「どうして私だけ、こんなことになってしまったんだろう」 「周りの人はみんな元気に過ごしているのに、なぜ私だけ思い通りに動かないんだろう……」

自律神経を大きく乱していた頃は、常にそんな言葉を心の中で繰り返して周りを見ては落ち込んでいました。そのうち、パニック発作が出始めて、常に「一人で暗闇に取り残されている」ような強烈な孤立感と、どうにかせねばという強さの中にいました。
今回は、「自分だけじゃないんだ」と思えるようになったことで癒された経験と、変化、そこから得られた安心感についてのお話しです。
1. 「どうして私だけ……」感じていた強烈な孤立感
不調のピーク時、自分の体調の本当に些細な変化にばかり意識が向き、周囲との間に高い壁を感じていました。
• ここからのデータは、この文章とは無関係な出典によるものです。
(* ===== verification/Joins.v ===== *)
(** * May a claim join, on a server of its own

    The VolumeGroups of the driver that a server lists, and when the check that runs
    unless a claim may be in several groups lets a claim join one of them. *)

From S2P Require Import Prelude GoLang Api Effects Externals Objects Params VolumeGroups Volumes.
From S2P Require Import Finalizers Driver VolumeGroupContents Membership Predicates VGController.
From S2P Require Import VGCController Histories Cluster Matching Quiet.

Abbreviation keys vg := (pvc_keys (vgst_PVCList (vg_Status vg))).

Section Joins.
Context `{ExternalLaws} (cfg : DriverConfig).

Definition all_vgs (w : cluster) : list VolumeGroup := snd <$> map_to_list (store w KVG).

(** The VolumeGroups of the driver. *)
Definition vg_of_driver (w : cluster) (vg : VolumeGroup) : bool :=
  match store w KVGClass !! mkNN "" (or_empty (vgspec_VolumeGroupClassName (vg_Spec vg))) with
  | Some cl => bool_decide (vgclass_Driver cl = DriverName cfg)
  | None => false
  end.

Definition driver_vgs (w : cluster) : list VolumeGroup :=
  filter (λ vg, vg_of_driver w vg = true) (all_vgs w).

(** Every VolumeGroup has a class. *)
Definition vgs_classed (w : cluster) : Prop :=
  ∀ k vg, store w KVG !! k = Some vg →
    ∃ name, vgspec_VolumeGroupClassName (vg_Spec vg) = Some name ∧ name ≠ ""%string ∧
            is_Some (store w KVGClass !! mkNN "" name).

(** The check [IsPVCCanBeAddedToVG] looks at each VolumeGroup of the driver but that
    of the request: it lists the claim if [vg] does, and otherwise does not select it. *)
Definition unclaimed (req : NamespacedName) (w : cluster) (vg : VolumeGroup)
    (pvc : PersistentVolumeClaim) : Prop :=
  ∀ k v, k ≠ req → store w KVG !! k = Some v → vg_of_driver w v = true →
    if decide (pvc_key pvc ∈ keys v) then pvc_key pvc ∈ keys vg
    else is_Some (vgsrc_Selector (vgspec_Source (vg_Spec v))) ∧
         selects (om_Labels (pvc_ObjectMeta pvc)) v = false.

Lemma driver_vgs_elem w v :
  v ∈ driver_vgs w ↔ vg_of_driver w v = true ∧ ∃ k, store w KVG !! k = Some v.
Proof.
  unfold driver_vgs, all_vgs. rewrite list_elem_of_filter, list_elem_of_fmap. split.
  - intros [Hd ([k v'] & -> & Hin%elem_of_map_to_list)]. split; [done|]. by exists k.
  - intros [Hd [k Hk]]. split; [done|]. exists (k, v). by rewrite elem_of_map_to_list.
Qed.

Lemma filter_none {A} (P : A → Prop) `{∀ a, Decision (P a)} (l : list A) :
  (∀ a, a ∈ l → ¬ P a) → filter P l = [].
Proof.
  intros Hno. induction l as [|a l IH]; [done|]. rewrite filter_cons.
  rewrite decide_False by (apply Hno; by left). apply IH. intros b Hb. apply Hno. by right.
Qed.

(** Only the value under one key satisfies [P]. *)
Lemma filter_values_single {A} (P : A → Prop) `{∀ a, Decision (P a)} (l : list (NamespacedName * A)) k a :
  NoDup l.*1 → (k, a) ∈ l → P a → (∀ k' a', (k', a') ∈ l → P a' → k' = k) → filter P (l.*2) = [a].
Proof.
  intros Hnd Hin HP Huniq. induction l as [|[k' a'] l IH]; [by apply elem_of_nil in Hin|].
  apply NoDup_cons in Hnd as [Hk Hnd]. rewrite fmap_cons, filter_cons. cbn [fst snd] in *.
  apply elem_of_cons in Hin as [Heq|Hin].
  - injection Heq as <- <-. rewrite decide_True by done. f_equal.
    apply filter_none. intros b ([k' b'] & -> & Hb)%list_elem_of_fmap HPb.
    apply Hk. pose proof (Huniq k' b' ltac:(by right) HPb) as <-. by apply (list_elem_of_fmap_2 fst) in Hb.
  - rewrite decide_False; [apply IH; [done..|]|].
    + intros k2 a2 H2. apply Huniq. by right.
    + intros HP'. apply Hk. rewrite (Huniq k' a') by (done || by left). by apply (list_elem_of_fmap_2 fst) in Hin.
Qed.

(** The check lets a claim that [vg] selects join it. *)
Lemma IsPVCCanBeAddedToVG_unclaimed req w (vg : VolumeGroup) pvc :
  store w KVG !! req = Some vg → vg_of_driver w vg = true →
  selects (om_Labels (pvc_ObjectMeta pvc)) vg = true → unclaimed req w vg pvc →
  IsPVCCanBeAddedToVG pvc (driver_vgs w) = Ret None.
Proof.
  intros Hst Hd Hsel Hun.
  assert (∀ k v, store w KVG !! k = Some v → vg_of_driver w v = true →
    pvc_key pvc ∉ keys v → selects (om_Labels (pvc_ObjectMeta pvc)) v = true → k = req) as Hwant.
  { intros k v Hk Hdv Hnot Hs. destruct (decide (k = req)) as [|Hne]; [done|].
    specialize (Hun k v Hne Hk Hdv). rewrite decide_False in Hun by done. destruct Hun. congruence. }
  unfold IsPVCCanBeAddedToVG. rewrite IsPVCCanBeAddedToVG_loop_value.
  - f_equal. apply checkIfPVCCanBeAddedToVG_None. cbn [app]. rewrite !length_fmap.
    unfold groups_with, groups_wanting, driver_vgs, all_vgs. rewrite !list_filter_filter.
    destruct (decide (pvc_key pvc ∈ keys vg)) as [Hin|Hnot].
    + left. apply length_zero_iff_nil, filter_none.
      intros v ([k v'] & -> & Hv%elem_of_map_to_list)%list_elem_of_fmap [[Hno Hs] Hdv].
      apply IsPVCInPVCList_false in Hno. pose proof (Hwant k v' Hv Hdv Hno Hs) as ->.
      pose proof (eq_trans (eq_sym Hst) Hv) as Heq. by injection Heq as <-.
    + right. split.
      * erewrite (filter_values_single _ _ req vg); [done|apply NoDup_fst_map_to_list|by apply elem_of_map_to_list| |].
        { split; [|done]. split; [by apply IsPVCInPVCList_false|done]. }
        intros k v Hv%elem_of_map_to_list [[Hno Hs] Hdv].
        by apply (Hwant k v); [..|by apply IsPVCInPVCList_false|].
      * apply length_zero_iff_nil, filter_none.
        intros v ([k v'] & -> & Hv%elem_of_map_to_list)%list_elem_of_fmap [Hin%IsPVCInPVCList_spec Hdv].
        cbn in *. destruct (decide (k = req)) as [->|Hne].
        { pose proof (eq_trans (eq_sym Hst) Hv) as Heq. by injection Heq as <-. }
        specialize (Hun k v' Hne Hv Hdv). by rewrite decide_True in Hun.
  - apply Forall_forall. intros v [Hdv [k Hk]]%driver_vgs_elem.
    destruct (decide (k = req)) as [->|Hne].
    { pose proof (eq_trans (eq_sym Hst) Hk) as Heq. injection Heq as <-. right.
      unfold selects in Hsel. destruct (vgsrc_Selector _); [by eexists|done]. }
    specialize (Hun k v Hne Hk Hdv). case_decide; [left; by apply IsPVCInPVCList_spec|right; tauto].
Qed.

(** ** Reading the list *)

Context (h : handler cluster) `{!Like h}.

Lemma GetVGList_runs w :
  vgs_classed w →
  runs h (GetVGList (DriverName cfg)) w (λ r w', r = Some (inr (driver_vgs w)) ∧ w' = w).
Proof.
  intros Hc. unfold GetVGList, getProvisionedVGs. runs_step.
  apply (runs_trigger h (CList KVG) (inr (all_vgs w)) w); [done..|]. cbn [after]. flow_step.
  enough (∀ acc, runs h (getProvisionedVGs_loop (all_vgs w) (DriverName cfg) acc) w
            (λ r w', r = Some (inr (acc ++ driver_vgs w)) ∧ w' = w)) as Hloop.
  { eapply runs_mono; [apply Hloop|]. intros ? ? [-> ->]. by repeat runs_step. }
  assert (∀ vg, vg ∈ all_vgs w → ∃ name, vgspec_VolumeGroupClassName (vg_Spec vg) = Some name ∧
            name ≠ ""%string ∧ is_Some (store w KVGClass !! mkNN "" name)) as Hall.
  { intros vg ([k v] & -> & Hin)%list_elem_of_fmap. apply elem_of_map_to_list in Hin. by eapply Hc. }
  unfold driver_vgs. induction (all_vgs w) as [|vg l IH]; intros acc; cbn [getProvisionedVGs_loop].
  { runs_step. by rewrite app_nil_r. }
  destruct (Hall vg) as (name & Hn & Hne & [cl Hcl]); [by left|].
  unfold isVGHasMatchingDriver, getVGClassDriver, GetVGClass. autorewrite with reflect. rewrite Hn.
  cbn [or_empty]. repeat flow_step. rewrite decide_False by done.
  eapply (runs_get h KVGClass); [done|]. repeat flow_step.
  rewrite filter_cons.
  assert (vg_of_driver w vg = bool_decide (vgclass_Driver cl = DriverName cfg)) as ->
    by (unfold vg_of_driver; rewrite Hn; exact (f_equal (λ o, match o with
        | Some c => bool_decide (vgclass_Driver c = DriverName cfg) | None => false end) Hcl)).
  assert (∀ v, v ∈ l → ∃ name, vgspec_VolumeGroupClassName (vg_Spec v) = Some name ∧
            name ≠ ""%string ∧ is_Some (store w KVGClass !! mkNN "" name)) as Hl
    by (intros v Hv; apply Hall; by right).
  case_bool_decide.
  - rewrite decide_True by done. eapply runs_mono; [apply (IH Hl)|].
    intros ? ? [-> ->]. by rewrite <- app_assoc.
  - rewrite decide_False by done. by apply IH.
Qed.

End Joins.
仕事中にもかかわらず脈拍を数分おきに測ったり(私ちゃんと生きてるよね?)発作が来そうな気がしたらすぐに、携帯電話の画面を119番をセットして身構えたり。夜になれば恐怖から目が冴え渡り、「私という人間は一体何者なんだろう、そもそも人間って何だろう」と、乳児が始めて「自分の手」というものを認識する時にじっと手を不思議そうに眺めるかのように、私も同じ事をしていました(おかしいですよね笑!)
街を行き交う人たちや、子育てを楽しんでいるように見えるお母さんたちを見ては、「みんな普通に生きられているのに、どうして私だけ……」と、何が違うの?と落ち込んでいく日々。
「自分の身体が普通じゃなくなった」「こんな不調を抱えているのは自分だけだ」と思い込むことみ、追い詰めてしまっていたのです。
2. 「私だけじゃない」と知った時、スッと胸の荷が下りた
そんな私の世界が変わり始めたのは、意を決してヨガスクールに通い始めていく中での出会いでした。
スクールでは哲学の時間に沢山の事を学びましたが、特に「人はなぜ生まれ、どう生きるのか。」という壮大な問いに、聖典バガヴァッド・ギーターや、ヨーガ・スートラを丁寧に先生が読み解いてくれる時間が設けられ、自分自身も、これまでの事や、思いをシェアする時間がありました。そこでは一見とても元気に見える人たちも、実は同じように自律神経の乱れや原因不明の不調、同じようにパニック発作を経験した方、人間関係の悩み、子育てのイライラや揺らぎなどと、と必死に向き合ってきた方達がいることを知りました。
「あ、この怖すぎると思っていた症状は私だけじゃない」
固まっていた重い塊が少しずつ剥がれていきました。
自然界を構成する要素があります。サットヴァ・ラジャス・タマス。このどれかに私たちはいます。交感神経が高まりすぎるとラジャスが強まり、寝すぎたり怠惰的になるとタマスが優位になります。聖典バガヴァッド・ギータには、神の言葉に「常にサットヴァに立脚せよ」という一文があります。意識を向ける先は、純質な要素に向けていたいところです。
東洋医学の基礎を学んだ時も、季節の変わり目や日々のストレスによって気(エネルギー)のバランスが乱れやすい事を知り、動悸や不安が起こるのは「人間としてごく自然な反応」だと感じるようになりました。私が「自分だけがおかしい」と思っていた症状は、決して異常ではなく、多くの人が経験する身体のSOSのサインだったのです。
「自分だけじゃない」と分かること。それだけで、抱えていた恐怖の半分以上がどこかへ吹き飛んでいくような、圧倒的な安心感に包まれました。
3. 神社ヨガで、そのままの自分を包み込む安心感を
「不調があるのは自然なこと」「揺らいでいるのは自然なこと」。大切なのはどこに意識を向けるのかということでした。 そう思えるようになってから、私の心と体は少しずつ本来のしなやかさを取り戻していきました。
「私だけじゃない」という安心感は、開催している「神社ヨガ」の原点にもなっています。
神社ヨガに足を運んでくださる方々と、こんな事あるよね!私もあった!とシェアしています。それぞれに沢山の悩み、身体の不調などを抱えていることもあります。 そんな時は呼吸に集中します。神社の大きな木々に守られ、澄んだ風が通り抜ける空間に集まると、意識の向かう先は、恐れではなく、本来の自分へ。
もし今、「どうして自分だけ……」と思っていたら、呼吸に意識を向けてみてください。新たに入って、出る。そんな循環がそこにはあります。
澄んだ自然の中で、一緒に心地よい呼吸を通していきましょう。